(Data extract Opens)

(** When Java is installed and [java -version] exits with status 0 but
    writes only white space to its standard output (a line break, say),
    [check_java] of [build_apk.py] raises [IndexError]: the text is not
    empty, so [stdout.split()[0]] is evaluated on an empty list.  The step
    loop of [run] catches it, and the build stops with
    [Exception in Checking Java: list index out of range] although Java
    works.  [check_java] of [finsight_runner.py] does not read the text and
    returns [True] on the same host. *)
Theorem check_java_blank_version_text :
  forall (W : Type) (HW : Host W) (w w1 : W) (c : Completed)
         (fuel : nat) (build_type : string) (skip_clean : bool),
    path_exists java_home w = true ->
    subprocess_run Builder.java_version_cmd true w = (inr c, w1) ->
    returncode c = 0%Z ->
    stdout c <> "" ->
    blank (stdout c) = true ->
    fst (Builder.check_java w)
      = (Raise (IndexError "list index out of range"), w1)
    /\ Builder.run fuel build_type skip_clean w =
         (Ok (Some false), w1,
          [Banner "Flutter APK Automated Build Script";
           Say ChStep "Checking Java Installation";
           Spawn Builder.java_version_cmd true;
           Say ChError "Exception in Checking Java: list index out of range"])
    /\ fst (Runner.check_java w) = (Ok true, w1).
Proof.
  intros W HW w w1 c fuel bt sc Hex Hrun Hrc Hne Hb.
  pose proof (Builder_check_java_blank w w1 c Hex Hrun Hrc Hne Hb) as HB.
  split; [now rewrite HB|]. split.
  - rewrite (Builder_run_stop [] _ "Checking Java" Builder.check_java
               w w w1 [] _ _ fuel bt sc eq_refl eq_refl HB);
      [reflexivity | discriminate].
  - now rewrite (Runner_check_java_blank w w1 c Hex Hrun Hrc).
Qed.

Lemma check_java_blank_version_text_witness :
  Builder.run 1 "release" false world_java_blank_stdout =
    (Ok (Some false), world_java_blank_stdout,
     [Banner "Flutter APK Automated Build Script";
      Say ChStep "Checking Java Installation";
      Spawn Builder.java_version_cmd true;
      Say ChError "Exception in Checking Java: list index out of range"]).
Proof.
  refine (proj1 (proj2 (check_java_blank_version_text Sim.world Sim.host
            world_java_blank_stdout world_java_blank_stdout
            (mkCompleted 0 PyStr.nl "openjdk 17") 1 "release" false
            _ _ _ _ _))).
  - reflexivity.
  - reflexivity.
  - reflexivity.
  - discriminate.
  - reflexivity.
Defined.

(** ** The exit status of [build_apk.py] *)

Section BuilderMain.
Context {W : Type} {HW : Host W}.
(** Two errors that refer to each other. *)
Definition request_failed : object :=
  Object {[ "message" := VStr "request failed"; "cause" := VRef 4%nat ]} true.
Definition connection_reset : object :=
  Object {[ "code" := VStr "econnreset"; "error" := VRef 3%nat ]} false.

(** A server error. *)
Definition service_unavailable : object :=
  Object {[ "message" := VStr "Service Unavailable"; "status" := VNum 503 ]} true.

Definition store : heap :=
  [ retry_after_headers; response_429; too_many_requests;
    request_failed; connection_reset; service_unavailable ].

Definition throttled : value := VRef 2%nat.
Definition unavailable : value := VRef 5%nat.

Definition throttled_then_ok (n : nat) : outcome string :=
  match n with
  | O => Threw throttled
  | S _ => Returned "ok"
  end.

Definition always_unavailable (n : nat) : outcome string := Threw unavailable.

Definition no_date (s : string) : option Z := None.
Definition epoch (n : nat) : Z := 0.
Definition quarter (n : nat) : Q := 1 # 4.

Definition attempts (n : Z) : option PartialRetryOptions :=
  Some {| opt_maxAttempts := Some n; opt_initialDelayMs := None;
          opt_maxDelayMs := None; opt_shouldRetry := None;
          opt_trackThrottleWaitTime := true |}.
End RetryExamples.

Module TemplateExamples.
Import TemplateEngine.

Definition model_only : TemplateVariables := {[ "MODEL" := TString "gpt-x" ]}.
End TemplateExamples.

(* ===================================================================== *)
(** ** Observations on the trace of [retryWithBackoff] *)
(* ===================================================================== *)

Module RetryTrace.
Import Js Retry.

(** The durations passed to [delay], in order. *)
Definition sleeps (t : list event) : list Q :=
  omap (fun e => match e with EvSleep ms => Some ms | _ => None end) t.

(** The durations passed to [options.trackThrottleWaitTime], in order. *)
Definition tracks (t : list event) : list Q :=
  omap (fun e => match e with EvTrack ms => Some ms | _ => None end) t.

(** The number of invocations of [fn]. *)
Definition invocations (t : list event) : nat :=
  length (omap (fun e => match e with EvInvoke => Some tt | _ => None end) t).

(** The delay from which the [k]-th consecutive backoff wait is drawn
    (from 0): [initialDelayMs], then its doublings capped by
    [maxDelayMs]. *)
Definition base_delay (o : RetryOptions) (k : nat) : Q :=
  match k with
  | O => initialDelayMs o
  | S _ => Qmin (maxDelayMs o) (initialDelayMs o * inject_Z (2 ^ Z.of_nat k))
  end.

Section Steps.
Context {T : Type}.
Variable Date_parse : string -> option Z.
Variable Date_now : nat -> Z.
Variable random : nat -> Q.
Variable h : heap.
Variable fn : nat -> outcome T.
Variable options : option PartialRetryOptions.

(** The state in which [retryWithBackoff] settles after the
    invocation made in [st]. *)
Definition invoked (st : loop_state) : loop_state :=
  {| attempt := attempt st + 1; currentDelay := currentDelay st;
     calls := S (calls st); draws := draws st;
     trace := trace st ++ [EvInvoke] |}.

(** The state of the next iteration after the invocation made in [st]
    threw [error] and the [catch] block waited. *)
Definition retried (st : loop_state) (error : value) : loop_state :=
  let delayDurationMs :=
    fst (getDelayDurationAndStatus Date_parse (Date_now (calls st)) h error) in
  if 0 <? delayDurationMs then
    let ms := inject_Z delayDurationMs in
    {| attempt := attempt st + 1;
       currentDelay := initialDelayMs (merged h options);
       calls := S (calls st); draws := draws st;
       trace := (trace st ++ [EvInvoke]) ++ [EvSleep ms] ++ track options ms |}
  else
    let jitter :=
      (currentDelay st * (3 # 10) * (random (draws st) * 2 - 1))%Q in
    let delayWithJitter := Qmax 0 (currentDelay st + jitter) in
    {| attempt := attempt st + 1;
       currentDelay := Qmin (maxDelayMs (merged h options)) (currentDelay st * 2);
       calls := S (calls st); draws := S (draws st);
       trace := (trace st ++ [EvInvoke]) ++ [EvSleep delayWithJitter]
                  ++ track options delayWithJitter |}.

(** The invocation made in [st] fails and the loop goes round. *)
Definition retries (st : loop_state) (error : value) : Prop :=
  attempt st + 1 < maxAttempts (merged h options) /\
  fn (calls st) = Threw error /\
  shouldRetry (merged h options) error = true.

(** The loop settles in [st'] with [res] from the state [st]. *)
Definition settles (st : loop_state) (res : result T) (st' : loop_state) : Prop :=
  (maxAttempts (merged h options) <= attempt st /\
   res = Rejected RetryAttemptsExhausted /\ st' = st)
  \/
  (attempt st < maxAttempts (merged h options) /\ st' = invoked st /\
   ((exists v, fn (calls st) = Returned v /\ res = Resolved v) \/
    (exists e, fn (calls st) = Threw e /\ res = Rejected (ThrownError e) /\
       (maxAttempts (merged h options) <= attempt st + 1 \/
        shouldRetry (merged h options) e = false)))).
End Steps.
End RetryTrace.

Module RetryAfterExamples.
Import Js Retry.

(** A throttled response whose [Retry-After] header is an HTTP date, and
    one whose header starts with a number. *)
Definition dated_headers : object :=
  Object {[ "retry-after" := VStr "Wed, 21 Oct 2015 07:28:00 GMT" ]} false.
Definition dated_response : object :=
  Object {[ "status" := VNum 429; "headers" := VRef 0%nat ]} false.
Definition dated_error : object :=
  Object {[ "message" := VStr "Too Many Requests"; "status" := VNum 429;
            "response" := VRef 1%nat ]} true.
Definition prefixed_headers : object :=
  Object {[ "retry-after" := VStr "2030-01-01" ]} false.
Definition prefixed_response : object :=
  Object {[ "headers" := VRef 3%nat ]} false.
Definition prefixed_error : object :=
  Object {[ "status" := VNum 429; "response" := VRef 4%nat ]} true.

Definition dated_store : heap :=
  [ dated_headers; dated_response; dated_error;
    prefixed_headers; prefixed_response; prefixed_error ].

(** A date parser that knows one date, and a clock 30 s before it. *)
Definition one_date (s : string) : option Z :=
  if String.eqb s "Wed, 21 Oct 2015 07:28:00 GMT" then Some 1445412480000
  else None.
Definition before (n : nat) : Z := 1445412450000.

Definition dated_then_ok (n : nat) : outcome string :=
  match n with
  | O => Threw (VRef 2%nat)
  | S _ => Returned "ok"
  end.
End RetryAfterExamples.

(* ===================================================================== *)
(** ** What [collectErrorDetails] reads *)
(* ===================================================================== *)

Module RetryChain.
Import JsString Regex Js Retry.

(** The values that the traversal meets: the error itself and the
    [cause], [originalError] and [error] of the objects of its chain. *)
Inductive reachable (h : heap) (root : value) : value -> Prop :=
| reach_root : reachable h root root
| reach_nested a o v :
    in_chain h root a -> h !! a = Some o ->
    v ∈ possibleNestedErrors o -> reachable h root v.

(** The strings of the chain: a string met by the traversal, or the
    [message] of an object of the chain. *)
Definition chain_text (h : heap) (root : value) (s : string) : Prop :=
  reachable h root (VStr s) \/
  exists a o, in_chain h root a /\ h !! a = Some o /\ get o "message" = VStr s.

(** The codes of the chain. *)
Definition chain_code (h : heap) (root : value) (c : string) : Prop :=
  exists a o, in_chain h root a /\ h !! a = Some o /\ get o "code" = VStr c.

(** A message that the classification recognises. *)
Definition transient_text (s : string) : bool :=
  some_phrase (toLowerCase s) || some_regex s.

(** What the traversal keeps, besides [traversal_inv]: it only meets
    values of the chain, it only collects strings and codes of the
    chain, and every non-empty string of the chain that it has met is
    collected or pending. *)
Definition collected_inv (h : heap) (root : value) (stack : list value)
    (visited : gset nat) (messages codes : list string) : Prop :=
  (forall v, v ∈ stack -> reachable h root v) /\
  (forall m, m ∈ messages -> chain_text h root m) /\
  (forall c, c ∈ codes -> chain_code h root c) /\
  (forall s, root = VStr s -> s ∈ messages \/ VStr s ∈ stack) /\
  (forall a o s, a ∈ visited -> h !! a = Some o ->
     VStr s ∈ possibleNestedErrors o -> s <> EmptyString ->
     s ∈ messages \/ VStr s ∈ stack).

(** Two errors that refer to each other, one of which has a string as
    its cause. *)
Definition upload_failed : object :=
  Object {[ "message" := VStr "upload failed"; "error" := VRef 1%nat ]} true.
Definition wrapped : object :=
  Object {[ "cause" := VStr "Socket Hang Up"; "originalError" := VRef 0%nat ]} false.
Definition quiet : object :=
  Object {[ "message" := VStr "bad request"; "code" := VStr "E_BAD" ]} true.
Definition chain_store : heap := [ upload_failed; wrapped; quiet ].
End RetryChain.
(** * Statistical test engine of the hotel-bookings analysis (src/utils_stats.py)

  A shallow embedding of [utils_stats.py] and the properties its
  specification states about it.

  Modelling conventions.
  - A Python/NumPy float is a [num]: either [NaN] or a finite real.  Arithmetic
    on finite values is exact (no rounding, no overflow); [NaN] propagates
    through arithmetic and makes every comparison false, as in IEEE 754.
  - A pandas DataFrame is a schema (column names with dtypes) and a list of
    rows; every row carries its index label and one [cell] per column.
  - Python objects that the module creates or mutates live in a [heap];
    the module's functions are computations in a state-and-exception monad
    over that heap, so that aliasing and in-place updates are visible.
  - Functions of SciPy that are not closed-form (p-values, rank tests,
    quantiles) are parameters of the development. *)

From Stdlib Require Import String.
From Stdlib Require Import Reals Lra Lia ZArith Bool List Permutation Sorted.
Import ListNotations.

Set Implicit Arguments.
Open Scope R_scope.

(** ** Floating-point values *)

Inductive num : Type :=
| NaN
| Fin (x : R).

Declare Scope num_scope.
Delimit Scope num_scope with num.
Bind Scope num_scope with num.

Definition Rltb (x y : R) : bool := if Rlt_dec x y then true else false.
Definition Reqb (x y : R) : bool := if Req_dec_T x y then true else false.

Lemma Rltb_true x y : Rltb x y = true <-> x < y.
Proof. unfold Rltb. destruct (Rlt_dec x y); split; intros; try discriminate; tauto. Qed.

Lemma Rltb_false x y : Rltb x y = false <-> y <= x.
Proof.
  unfold Rltb. destruct (Rlt_dec x y); split; intros; try discriminate; try lra; auto.
Qed.

Lemma Reqb_true x y : Reqb x y = true <-> x = y.
Proof. unfold Reqb. destruct (Req_dec_T x y); split; intros; try discriminate; tauto. Qed.

Lemma Reqb_refl x : Reqb x x = true.
Proof. now apply Reqb_true. Qed.

Lemma Reqb_sym x y : Reqb x y = Reqb y x.
Proof.
  unfold Reqb. destruct (Req_dec_T x y), (Req_dec_T y x); auto; congruence.
Qed.

Module Num.

Definition lift2 (f : R -> R -> R) (a b : num) : num :=
  match a, b with
  | Fin x, Fin y => Fin (f x y)
  | _, _ => NaN
  end.

Definition add := lift2 Rplus.
Definition sub := lift2 Rminus.
Definition mul := lift2 Rmult.

(** [x / y].  Every division of the module has a divisor that is guarded
    or known to be non-zero, except for [0 / 0] forms, which are [NaN]. *)
Definition div (a b : num) : num :=
  match a, b with
  | Fin x, Fin y => if Reqb y 0 then NaN else Fin (x / y)
  | _, _ => NaN
  end.

(** [np.sqrt]: [NaN] on negative input (the warning is silenced). *)
Definition sqrt (a : num) : num :=
  match a with
  | Fin x => if Rltb x 0 then NaN else Fin (sqrt x)
  | NaN => NaN
  end.

Definition abs (a : num) : num :=
  match a with
  | Fin x => Fin (Rabs x)
  | NaN => NaN
  end.

Definition sqr (a : num) : num := mul a a.

(** Comparisons: false as soon as an operand is [NaN]. *)
Definition ltb (a b : num) : bool :=
  match a, b with
  | Fin x, Fin y => Rltb x y
  | _, _ => false
  end.

Definition gtb (a b : num) : bool := ltb b a.

Definition eqb (a b : num) : bool :=
  match a, b with
  | Fin x, Fin y => Reqb x y
  | _, _ => false
  end.

(** Truth value of a float in a Boolean context: everything but zero. *)
Definition truthy (a : num) : bool :=
  match a with
  | Fin x => negb (Reqb x 0)
  | NaN => true
  end.

(** Python's built-in [max(a, b)] and [min(a, b)] on two arguments: the
    first argument is kept unless the second one compares strictly
    greater (smaller). *)
Definition pymax (a b : num) : num := if gtb b a then b else a.
Definition pymin (a b : num) : num := if ltb b a then b else a.

Definition of_Z (z : Z) : num := Fin (IZR z).
Definition of_nat (n : nat) : num := Fin (INR n).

(Data extract Closes)

**What the task requires**.
Among the records above, repeat exactly the line with "Module TemplateExamples.", the line with "omap (fun e => match e with EvSleep", and every line in between, and only those.

**Solved exercise**.
Module TemplateExamples.
Import TemplateEngine.

Definition model_only : TemplateVariables := {[ "MODEL" := TString "gpt-x" ]}.
End TemplateExamples.

(* ===================================================================== *)
(** ** Observations on the trace of [retryWithBackoff] *)
(* ===================================================================== *)

Module RetryTrace.
Import Js Retry.

(** The durations passed to [delay], in order. *)
Definition sleeps (t : list event) : list Q :=
  omap (fun e => match e with EvSleep ms => Some ms | _ => None end) t.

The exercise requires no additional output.